Speaking on a visit to Tokyo Monti was trying to sell the idea of an Italian economic recovery to Japanese investors who previously sold their Italian bonds.
But as he spoke, one of Italy’s biggest engineering unions called a four-hour national strike against Monti’s labour reforms, part of his attempts to reform a stagnant economy.
UILM, the engineering workers section of the UIL union federation, said it was calling the strike to protest against proposed changes to Article 18 of the labour laws which would ease restrictions on firing for business reasons.
During his speech in Japan, Monti also played down the risk that economic troubles in Spain would spread to the rest of Europe.

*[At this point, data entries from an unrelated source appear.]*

(** The protocol, once the handler is ready. *)
Definition protocol (g : Cli.General) : result error Protocol :=
  if negb (Cli.http2 g) then let? _ := register_signals in Ok Http1
  else
    let? cert := Res.of_option ["failed to initialize TLS because cert file missing"]
                   (Cli.http2_tls_cert g) in
    let? key := Res.of_option ["failed to initialize TLS because key file missing"]
                  (Cli.http2_tls_key g) in
    let? tls := tls_config cert key in
    let? _ := register_signals in
    if negb (Cli.https_redirect g) then Ok (Http2 tls None)
    else
      let? addr := address (Cli.host g) (Cli.https_redirect_from_port g) in
      let? _ := bind_tcp addr in
      let? _ := register_signals in
      let redirect_allowed_hosts := comma_list (Cli.https_redirect_from_hosts g) in
      match redirect_allowed_hosts with
      | [] => Err ["https redirect allowed hosts is empty, provide at least one host or IP"]
      | _ => Ok (Http2 tls (Some (addr, HttpsRedirect.mkRedirectOpts
               (Cli.https_redirect_host g) (Cli.port g) redirect_allowed_hosts)))
      end.

(** What a start-up that succeeds leaves behind. *)
Record Started := mkStarted {
  st_listener : Listener;
  st_opts : RequestHandlerOpts;
  st_registry : gset string;
  st_store : option MemCache.CacheConfig;
  st_protocol : Protocol;
}.

(** [start_server]. *)
Definition start (s : Settings) (registry : gset string) (store : option MemCache.CacheConfig)
    : result error Started * list FsOp :=
  let g := general s in
  match (let? l := listener g in
         let? root_dir := Res.context "root directory was not found or inaccessible"
                            (Helpers.get_valid_dirpath fs (Cli.root g)) in
         Ok (l, root_dir)) with
  | Err e => (Err e, [])
  | Ok (l, root_dir) =>
      let '(r, ops) := handler_opts s root_dir registry store in
      (let? r := r in
       let '(o, registry, store) := r in
       let? p := protocol g in
       Ok (mkStarted l o registry store p), ops)
  end.

(** The service of the HTTP redirect server. *)
Definition redirect_service (opts : HttpsRedirect.RedirectOpts) (page404 page50x : Path.t)
    (req : Request) : result error Response :=
  match HttpsRedirect.redirect_to_https req opts with
  | Ok resp => Ok resp
  | Err status =>
      ErrorPage.error_response fs (rq_uri req) (rq_method req) status page404 page50x
  end.
End Start.

(** [RouterService] and [RequestService] of [service.rs]: a connection's service keeps the peer's
    address and hands every request of the connection to the handler with it. *)
Section Service.
Context `{HeadersLib, CodecLib, GlobLib, RegexLib}.

Record RequestService := mkRequestService { sv_remote_addr : option SocketAddr }.

Definition call_connection `{Transport T} (conn : T) (m : MetricsState)
    : RequestService * MetricsState :=
  (mkRequestService (remote_addr conn), Metrics.inc_connections m).

Context (client_request : ProxyHttpClient → Request → result error Response).
Context (encode_text : MetricsState → string) (fs : Fs.t) (store : gmap string MemFile).

Definition call_request (sv : RequestService) (req : Request) (elapsed : Z) (w : World)
    (m : MetricsState) : result error Response * Request * World * MetricsState :=
  Handler.handle client_request encode_text fs store req (sv_remote_addr sv) elapsed w m.
End Service.

(** The server at work: its tasks take turns, each handling one request to its end, or ending one
    of the running tunnels; upgrades that wait while other requests are handled are the steps of
    [Tunnels.step].  What upstreams answer, the files and the cache are those of the
    moment. *)
Section Step.
Context `{HeadersLib, CodecLib, GlobLib, RegexLib}.
Context (encode_text : MetricsState → string).

Inductive step : World * MetricsState → World * MetricsState → Prop :=
| StepRequest client_request fs store sv req elapsed w m res req' w' m' :
    call_request client_request encode_text fs store sv req elapsed w m = (res, req', w', m') →
    step (w, m) (w', m')
| StepTunnelEnded k w m : step (w, m) (Proxy.tunnel_ended k w, m).
End Step.
End Server.

(** * Start-up *)

Lemma comma_list_nonempty s : Server.comma_list s ≠ [].
Proof.
  unfold Server.comma_list. destruct (Str.split "," s) eqn:E; [|done].
  exfalso. revert E. destruct s as [|a s]; simpl; [done|].
  destruct (Ascii.eqb a ","); [done|]. by destruct (Str.split "," s).
Qed.

(** A handled request leaves the world of its proxy stage, if it got there ([handle_world]). *)
Section World.
Context `{HeadersLib, CodecLib, GlobLib, RegexLib}.
Context (encode_text : MetricsState → string).

Abbreviation alone w := (Tunnels.mkConfig w []).

(** A step of the server is made of steps of its proxy and keeps the proxy's rules. *)
Lemma server_step_spec w m w' m' defs :
  Server.step encode_text (w, m) (w', m') →
  rtc Tunnels.step (alone w) (alone w') ∧ (serving defs w → serving defs w').
Proof.
  inversion 1 as [cr fs store [remote] req elapsed ? ? ? req' ? ? Hh|k]; simplify_eq.
  - unfold Server.call_request in Hh. apply handle_world in Hh as [->|[req1 ->]]; [split; [apply rtc_refl|done]|].
    split; [apply pre_process_steps|]. intros Hs.
    by apply (pre_process_rules cr defs req1 remote w).
  - split; [apply rtc_once, Tunnels.step_end|].
    by apply serving_equiv, tunnel_ended_rules.
Qed.

Lemma server_steps_spec c c' defs :
  rtc (Server.step encode_text) c c' →
  rtc Tunnels.step (alone c.1) (alone c'.1) ∧ (serving defs c.1 → serving defs c'.1).
Proof.
  induction 1 as [|[w m] [w' m'] c'' Hs _ [IHr IHs]]; [by split; [apply rtc_refl|]|].
  apply (server_step_spec _ _ _ _ defs) in Hs as [Hr Hk]. simpl in *.
  split; [by etrans | auto].
Qed.
End World.

Section StartUp.
Context `{HeadersLib, CodecLib, GlobLib, RegexLib, TlsLib}.
Context (order : gset string → list string).
Context (fs : Fs.t) (env : string → option string).
Context (pem_certs : string → option (list string)) (root_add : string → bool).
Context (json_encode : Document.RoutesDocument → string)
        (json_decode : string → option Document.RoutesDocument) (op_ok : FsOp → bool).
Context (control_plane : ProxyHttpClient → Request → option (result error Response)).
Context (version : string).
Context (pf : Server.Platform).
Abbreviation start := (Server.start order fs env pem_certs root_add json_encode json_decode op_ok
                         control_plane version pf).
Abbreviation resolve := (Bootstrap.resolve_rules fs env pem_certs root_add json_encode json_decode
                           op_ok control_plane version).

Lemma download_init_frame formats (o : RequestHandlerOpts) :
  ∃ l, Download.init formats o = o {{ dir_listing_download := l }} ∧
    (∀ f, f ∈ l ↔ f ∈ formats ∨ f ∈ dir_listing_download o) ∧
    (NoDup (dir_listing_download o) → NoDup l).
Proof.
  unfold Download.init. revert o. induction formats as [|f l IH]; intros o; cbn [fold_left].
  - exists (dir_listing_download o). split; [by destruct o|]. split; [|done]. intros f. set_solver.
  - destruct (bool_decide_reflect (f ∈ dir_listing_download o)) as [Hin|Hin]; cbn [negb].
    + destruct (IH o) as (l' & -> & Hl & Hd). exists l'. split; [done|]. split; [|done].
      intros x. rewrite Hl. set_solver.
    + match goal with |- context [fold_left _ l ?x] => destruct (IH x) as (l' & -> & Hl & Hd) end.
      exists l'. destruct o; cbn in *. split; [done|]. split.
      * intros x. rewrite Hl. set_solver.
      * intros Hn. apply Hd, NoDup_app. split; [done|]. split; [set_solver|apply NoDup_singleton].
Qed.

Only last weekend he had expressed concern about the state of finances in Spain and warned it would not take much to reignite the eurozone debt crisis and revive the risk of it spreading to Italy.
In recent days, however, he struck more optimistic tones.
“Spain, I’m sure, is on a steady course of budgetary consolidation,” Monti told reporters in Tokyo, where he arrived from a nuclear security summit in South Korea.
“And contagion as a whole, I hope, will soon belong to the past now that more discipline has been adhered to by most member states, and now that the firewalls are being in the process of being fortified,” he said.
On Tuesday, Monti met his Spanish counterpart Mariano Rajoy on the sidelines of the nuclear summit in Seoul and after the meeting said he had “total confidence” in Madrid’s economic management.